90. Amendment of documents

General requirements for amendment of any document

(1) Where any document (inclusive of any originating application and summons) that has been filed in any proceedings is required to be amended and re-filed in Court, a fresh copy of the document with the amendments included must be prepared, regardless of the number and length of the amendments sought to be made.

(2) The procedure for amending a document is as follows:

(a) A fresh amended copy of the document should be produced.

(b) The number of times the document has been amended must be indicated in parentheses after the name of the document. It should therefore be entitled “[document name] (Amendment No. 1)” or “[document name] (Amendment No. 2)”, or as appropriate.

(3) The directions in sub-paragraph (2)(b) do not apply to originating applications and summonses amended from an application or summons to an application or summons without notice or the other way around.

(4) An amended document must be endorsed with a statement that it has been amended, specifying the date on which it was amended and by whom the order (if any) authorising the amendment was made and the date of the order, and if no such order was made, the relevant provision in the Family Justice (General) Rules 2024 pursuant to which the amendment was made.

(5) The amendment endorsement shall take either one of the following forms:

(a) “By order of Court made on [date order was made]”; or

(b) “Pursuant to Part 8, Rule [cite specific rule number] of the Family Justice (General) Rules 2024”.

(6) The amendment endorsement must be appended to the title of the document, after the amendment number as required under sub-paragraph (2)(b). Where a document is amended more than once, the endorsement need only cite the basis for the most recent amendment. For example:

(a) “Originating Application for Divorce (Amendment No. 3, by order of Court made on 1 April 2024)”;

(b) “Originating Application for Divorce (Amendment No. 1, pursuant to Part 8, Rule 9(1)(a)(ii) of the Family Justice (General) Rules 2024)”.

Other requirements for amendment of documents (except Court orders which are composed online through the Electronic Filing Service)

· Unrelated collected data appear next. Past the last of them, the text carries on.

(** C8, as stated, fails: after the provider frames [s], [e], [s] the
    started flag is set and the ready flag is not; [close()] then sends
    nothing and leaves the started flag set.  A closed event in that
    world leaves the start command as the only frame on the wire. *)
Lemma close_while_started_not_ready :
  heap restarted_world = [restarted_session]
  /\ Started restarted_session
  /\ call close restarted_session = (Ret tt, (restarted_session, []))
  /\ ~ In (Send 0 (TextFrame "e")) (snd (snd (call close restarted_session)))
  /\ Started (fst (snd (call close restarted_session)))
  /\ wire (world_after [twilio (start_event "CA123"); Connect 0;
                        ProviderMessage 0 (Utf8 "s"); ProviderMessage 0 (Utf8 "e");
                        ProviderMessage 0 (Utf8 "s"); twilio closed_event])
     = [(0, TextFrame (start_command ref_key))].
Proof.
  vm_compute. repeat (split; [first [reflexivity|tauto]|]). reflexivity.
Qed.

Lemma close_sends_end_command_witness :
  ref_reachable started_world
  /\ heap started_world !! 0 = Some started_session
  /\ Started started_session
  /\ isReady started_session = true
  /\ exists c,
       connection started_session = Some c
       /\ call close started_session
          = (Ret tt,
             (mkAmiVoice ref_key true (Some false) (Some 0)
                [("transcription", OnTranscription)],
              [Log "AmiVoice: send close command" []; Send c (TextFrame "e")])).
Proof.
  assert (H : heap started_world !! 0 = Some started_session) by (vm_compute; reflexivity).
  assert (Hs : Started started_session) by reflexivity.
  assert (Hr : isReady started_session = true) by reflexivity.
  split; [exact started_world_reachable|]. split; [exact H|]. split; [exact Hs|].
  split; [exact Hr|].
  exact (proj1 (close_sends_end_command Reference.JSON_parse Reference.base64_decode
                  ref_Buffer_from_other xml_response ref_key Reference.Number_toString
                  started_world 0 started_session
                  started_world_reachable H) Hs Hr).
Defined.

(7) The changes made in the document from the latest version of the document filed in Court should be indicated in the following way:

(a) deletions shall be made by drawing a single line across the words to be deleted; and

(b) insertions must be underlined.

Colour scheme for amendments

(8) In addition, the following colours shall be used to indicate the history of the amendments in the specified documents:

(a) black for the first round of amendments;

(b) red for the second round of amendments;

(c) green for the third round of amendments;

(d) blue for the fourth round of amendments; and

(e) brown for subsequent rounds of amendments.

Amendment for third time or more

(9) From the third round of amendments onwards, the amended specified document should comprise two versions of the document, i.e.:

(a) a clean version without the amendments shown; followed in the same document by

(b) a version showing the amendments in colour.

(10) Only one amended document consisting of these two versions is required to be filed.

Other requirements for amendment of Court orders which are composed online through the Electronic Filing Service

(11) Where an order of Court composed online through the Electronic Filing Service is to be amended pursuant to Part 8, Rule 11 of the Family Justice (General) Rules 2024, the amended order of Court is to be prepared and filed by entering the relevant amendments in the appropriate electronic template. The amended order of Court need not be filed in Portable Document Format (PDF).

Amendment of case title to add a party

(12) Where the permission of Court has been obtained to add a party to the main case title of a matter, for example, an intervener, or any party that was previously a non-party, the applicant or his or her solicitor is to file a request through the Electronic Filing Service to add that specific party to the main case title.